# [Your task]
In the data below, the answer is the run of lines from the line containing "destruct (Z.eq_dec v" through the line containing "destruct (Z.ltb_spec v 128).", both included; print it exactly and nothing else.
___ Extracted data ___
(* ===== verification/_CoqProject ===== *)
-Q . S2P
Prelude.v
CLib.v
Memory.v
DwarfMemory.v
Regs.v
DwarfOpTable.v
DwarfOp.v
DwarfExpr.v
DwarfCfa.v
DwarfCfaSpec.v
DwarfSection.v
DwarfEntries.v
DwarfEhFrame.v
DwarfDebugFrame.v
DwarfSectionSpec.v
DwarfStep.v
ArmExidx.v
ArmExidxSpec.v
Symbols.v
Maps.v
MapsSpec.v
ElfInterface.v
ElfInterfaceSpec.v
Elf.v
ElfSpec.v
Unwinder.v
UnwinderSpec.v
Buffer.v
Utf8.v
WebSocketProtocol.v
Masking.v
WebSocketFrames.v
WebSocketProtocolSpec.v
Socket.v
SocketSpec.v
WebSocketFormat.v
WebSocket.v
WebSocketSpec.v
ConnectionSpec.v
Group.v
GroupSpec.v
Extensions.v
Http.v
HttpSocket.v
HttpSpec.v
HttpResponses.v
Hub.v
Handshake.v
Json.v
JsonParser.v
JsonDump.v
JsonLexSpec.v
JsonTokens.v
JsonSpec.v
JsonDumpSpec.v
___
___ Extracted data ___
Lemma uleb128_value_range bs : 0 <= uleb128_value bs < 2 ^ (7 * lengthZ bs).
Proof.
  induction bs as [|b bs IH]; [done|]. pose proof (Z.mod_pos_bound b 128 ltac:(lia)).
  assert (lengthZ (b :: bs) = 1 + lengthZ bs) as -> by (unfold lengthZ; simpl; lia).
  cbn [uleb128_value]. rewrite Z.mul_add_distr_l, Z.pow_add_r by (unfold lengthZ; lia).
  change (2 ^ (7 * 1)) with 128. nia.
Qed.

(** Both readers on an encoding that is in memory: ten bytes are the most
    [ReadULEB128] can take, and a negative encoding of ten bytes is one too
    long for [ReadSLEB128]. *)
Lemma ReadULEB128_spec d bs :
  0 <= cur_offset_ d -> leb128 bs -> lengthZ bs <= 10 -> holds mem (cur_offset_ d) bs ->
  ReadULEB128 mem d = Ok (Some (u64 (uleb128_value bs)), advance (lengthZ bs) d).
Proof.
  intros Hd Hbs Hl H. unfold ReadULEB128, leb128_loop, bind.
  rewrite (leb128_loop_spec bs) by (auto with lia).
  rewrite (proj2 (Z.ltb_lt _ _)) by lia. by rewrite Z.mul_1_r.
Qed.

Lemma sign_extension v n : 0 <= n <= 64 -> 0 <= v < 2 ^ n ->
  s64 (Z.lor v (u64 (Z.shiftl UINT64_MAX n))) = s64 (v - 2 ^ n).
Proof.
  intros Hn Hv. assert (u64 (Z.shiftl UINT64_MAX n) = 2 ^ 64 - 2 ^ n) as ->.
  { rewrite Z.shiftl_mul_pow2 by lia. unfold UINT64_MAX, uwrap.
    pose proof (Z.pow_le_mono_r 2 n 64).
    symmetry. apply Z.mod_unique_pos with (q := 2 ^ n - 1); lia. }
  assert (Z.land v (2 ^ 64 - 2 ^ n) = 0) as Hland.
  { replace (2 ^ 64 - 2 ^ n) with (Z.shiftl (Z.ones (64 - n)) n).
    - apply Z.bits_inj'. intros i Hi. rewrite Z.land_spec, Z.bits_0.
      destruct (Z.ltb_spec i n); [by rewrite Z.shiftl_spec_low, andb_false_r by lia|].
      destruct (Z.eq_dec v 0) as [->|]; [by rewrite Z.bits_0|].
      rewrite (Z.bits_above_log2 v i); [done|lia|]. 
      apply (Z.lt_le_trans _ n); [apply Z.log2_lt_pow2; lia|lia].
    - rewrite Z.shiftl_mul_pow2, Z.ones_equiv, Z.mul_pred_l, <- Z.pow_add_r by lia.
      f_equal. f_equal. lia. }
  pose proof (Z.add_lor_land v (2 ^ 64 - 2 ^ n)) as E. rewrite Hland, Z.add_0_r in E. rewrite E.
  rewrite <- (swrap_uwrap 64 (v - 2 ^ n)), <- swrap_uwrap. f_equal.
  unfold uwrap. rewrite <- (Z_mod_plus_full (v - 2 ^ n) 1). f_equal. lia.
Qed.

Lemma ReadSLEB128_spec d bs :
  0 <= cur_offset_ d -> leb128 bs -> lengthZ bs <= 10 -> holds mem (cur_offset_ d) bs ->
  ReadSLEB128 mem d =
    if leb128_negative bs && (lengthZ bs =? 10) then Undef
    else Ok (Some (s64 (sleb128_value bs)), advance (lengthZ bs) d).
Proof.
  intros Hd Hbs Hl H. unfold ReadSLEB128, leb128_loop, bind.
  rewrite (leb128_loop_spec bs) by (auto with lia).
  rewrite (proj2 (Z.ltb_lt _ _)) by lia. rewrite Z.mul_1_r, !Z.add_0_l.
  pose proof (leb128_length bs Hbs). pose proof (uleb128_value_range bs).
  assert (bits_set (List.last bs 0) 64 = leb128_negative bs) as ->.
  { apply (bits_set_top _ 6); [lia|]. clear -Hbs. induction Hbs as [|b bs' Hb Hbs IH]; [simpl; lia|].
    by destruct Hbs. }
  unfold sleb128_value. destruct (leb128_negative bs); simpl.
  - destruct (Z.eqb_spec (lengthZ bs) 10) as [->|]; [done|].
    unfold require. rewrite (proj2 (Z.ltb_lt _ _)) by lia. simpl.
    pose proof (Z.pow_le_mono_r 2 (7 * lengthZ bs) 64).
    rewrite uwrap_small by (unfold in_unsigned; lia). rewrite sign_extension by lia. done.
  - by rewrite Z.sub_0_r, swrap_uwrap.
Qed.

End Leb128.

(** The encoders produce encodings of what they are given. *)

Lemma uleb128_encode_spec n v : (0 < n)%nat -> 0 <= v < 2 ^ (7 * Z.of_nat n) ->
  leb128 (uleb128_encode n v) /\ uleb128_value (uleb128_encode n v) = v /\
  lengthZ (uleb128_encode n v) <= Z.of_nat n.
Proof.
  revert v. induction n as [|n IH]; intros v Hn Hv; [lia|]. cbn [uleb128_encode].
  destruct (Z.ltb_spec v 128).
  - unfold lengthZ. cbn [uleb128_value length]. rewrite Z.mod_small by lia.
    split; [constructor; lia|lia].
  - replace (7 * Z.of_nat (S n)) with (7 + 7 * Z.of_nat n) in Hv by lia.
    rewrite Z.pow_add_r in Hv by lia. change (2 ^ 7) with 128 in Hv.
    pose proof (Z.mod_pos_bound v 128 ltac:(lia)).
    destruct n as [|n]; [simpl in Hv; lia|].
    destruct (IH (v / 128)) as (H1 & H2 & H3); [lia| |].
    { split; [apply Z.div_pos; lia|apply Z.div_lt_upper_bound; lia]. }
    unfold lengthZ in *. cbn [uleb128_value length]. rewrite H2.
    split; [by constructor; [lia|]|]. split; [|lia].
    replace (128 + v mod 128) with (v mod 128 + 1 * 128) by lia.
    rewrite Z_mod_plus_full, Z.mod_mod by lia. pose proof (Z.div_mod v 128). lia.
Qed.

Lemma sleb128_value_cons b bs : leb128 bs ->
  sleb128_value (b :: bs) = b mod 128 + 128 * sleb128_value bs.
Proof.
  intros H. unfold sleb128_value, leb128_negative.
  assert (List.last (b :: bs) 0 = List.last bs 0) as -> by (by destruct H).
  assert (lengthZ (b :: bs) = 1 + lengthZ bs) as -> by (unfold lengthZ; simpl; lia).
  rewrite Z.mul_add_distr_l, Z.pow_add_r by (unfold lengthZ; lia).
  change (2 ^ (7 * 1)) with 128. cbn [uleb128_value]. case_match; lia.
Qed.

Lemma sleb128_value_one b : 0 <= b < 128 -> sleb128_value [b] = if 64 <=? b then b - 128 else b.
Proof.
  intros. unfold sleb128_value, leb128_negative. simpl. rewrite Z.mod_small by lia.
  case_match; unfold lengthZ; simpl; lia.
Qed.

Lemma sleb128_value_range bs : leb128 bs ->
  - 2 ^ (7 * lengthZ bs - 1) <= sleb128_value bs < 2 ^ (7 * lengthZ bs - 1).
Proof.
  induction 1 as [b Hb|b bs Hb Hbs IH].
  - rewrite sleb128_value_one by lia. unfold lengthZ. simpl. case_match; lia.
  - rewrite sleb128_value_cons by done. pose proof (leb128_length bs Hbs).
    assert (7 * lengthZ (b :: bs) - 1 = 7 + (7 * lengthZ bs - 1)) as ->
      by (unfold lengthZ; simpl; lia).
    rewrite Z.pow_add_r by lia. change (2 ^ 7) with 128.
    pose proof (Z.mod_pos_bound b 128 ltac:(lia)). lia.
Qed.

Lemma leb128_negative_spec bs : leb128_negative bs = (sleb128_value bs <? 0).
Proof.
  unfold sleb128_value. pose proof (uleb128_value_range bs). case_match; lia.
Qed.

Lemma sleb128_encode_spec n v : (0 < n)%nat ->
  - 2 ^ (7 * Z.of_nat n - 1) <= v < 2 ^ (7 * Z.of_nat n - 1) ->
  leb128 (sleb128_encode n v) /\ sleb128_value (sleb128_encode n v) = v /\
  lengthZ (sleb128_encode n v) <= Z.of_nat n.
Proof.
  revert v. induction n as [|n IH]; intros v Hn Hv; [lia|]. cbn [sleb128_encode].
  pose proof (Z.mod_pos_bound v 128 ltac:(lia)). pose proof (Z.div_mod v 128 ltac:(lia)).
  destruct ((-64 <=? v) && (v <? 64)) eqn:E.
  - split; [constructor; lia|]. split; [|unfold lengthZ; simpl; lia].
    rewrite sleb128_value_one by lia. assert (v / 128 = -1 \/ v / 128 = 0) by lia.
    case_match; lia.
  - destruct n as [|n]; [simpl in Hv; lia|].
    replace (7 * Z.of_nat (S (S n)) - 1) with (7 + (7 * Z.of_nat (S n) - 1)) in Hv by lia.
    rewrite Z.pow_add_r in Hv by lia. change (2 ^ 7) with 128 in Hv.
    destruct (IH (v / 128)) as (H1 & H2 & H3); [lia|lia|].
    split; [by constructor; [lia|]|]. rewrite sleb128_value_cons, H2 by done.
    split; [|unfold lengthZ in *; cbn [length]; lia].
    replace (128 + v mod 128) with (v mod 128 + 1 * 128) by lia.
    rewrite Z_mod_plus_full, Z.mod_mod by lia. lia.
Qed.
___
# [The answer]
      destruct (Z.eq_dec v 0) as [->|]; [by rewrite Z.bits_0|].
      rewrite (Z.bits_above_log2 v i); [done|lia|]. 
      apply (Z.lt_le_trans _ n); [apply Z.log2_lt_pow2; lia|lia].
    - rewrite Z.shiftl_mul_pow2, Z.ones_equiv, Z.mul_pred_l, <- Z.pow_add_r by lia.
      f_equal. f_equal. lia. }
  pose proof (Z.add_lor_land v (2 ^ 64 - 2 ^ n)) as E. rewrite Hland, Z.add_0_r in E. rewrite E.
  rewrite <- (swrap_uwrap 64 (v - 2 ^ n)), <- swrap_uwrap. f_equal.
  unfold uwrap. rewrite <- (Z_mod_plus_full (v - 2 ^ n) 1). f_equal. lia.
Qed.

Lemma ReadSLEB128_spec d bs :
  0 <= cur_offset_ d -> leb128 bs -> lengthZ bs <= 10 -> holds mem (cur_offset_ d) bs ->
  ReadSLEB128 mem d =
    if leb128_negative bs && (lengthZ bs =? 10) then Undef
    else Ok (Some (s64 (sleb128_value bs)), advance (lengthZ bs) d).
Proof.
  intros Hd Hbs Hl H. unfold ReadSLEB128, leb128_loop, bind.
  rewrite (leb128_loop_spec bs) by (auto with lia).
  rewrite (proj2 (Z.ltb_lt _ _)) by lia. rewrite Z.mul_1_r, !Z.add_0_l.
  pose proof (leb128_length bs Hbs). pose proof (uleb128_value_range bs).
  assert (bits_set (List.last bs 0) 64 = leb128_negative bs) as ->.
  { apply (bits_set_top _ 6); [lia|]. clear -Hbs. induction Hbs as [|b bs' Hb Hbs IH]; [simpl; lia|].
    by destruct Hbs. }
  unfold sleb128_value. destruct (leb128_negative bs); simpl.
  - destruct (Z.eqb_spec (lengthZ bs) 10) as [->|]; [done|].
    unfold require. rewrite (proj2 (Z.ltb_lt _ _)) by lia. simpl.
    pose proof (Z.pow_le_mono_r 2 (7 * lengthZ bs) 64).
    rewrite uwrap_small by (unfold in_unsigned; lia). rewrite sign_extension by lia. done.
  - by rewrite Z.sub_0_r, swrap_uwrap.
Qed.

End Leb128.

(** The encoders produce encodings of what they are given. *)

Lemma uleb128_encode_spec n v : (0 < n)%nat -> 0 <= v < 2 ^ (7 * Z.of_nat n) ->
  leb128 (uleb128_encode n v) /\ uleb128_value (uleb128_encode n v) = v /\
  lengthZ (uleb128_encode n v) <= Z.of_nat n.
Proof.
  revert v. induction n as [|n IH]; intros v Hn Hv; [lia|]. cbn [uleb128_encode].
  destruct (Z.ltb_spec v 128).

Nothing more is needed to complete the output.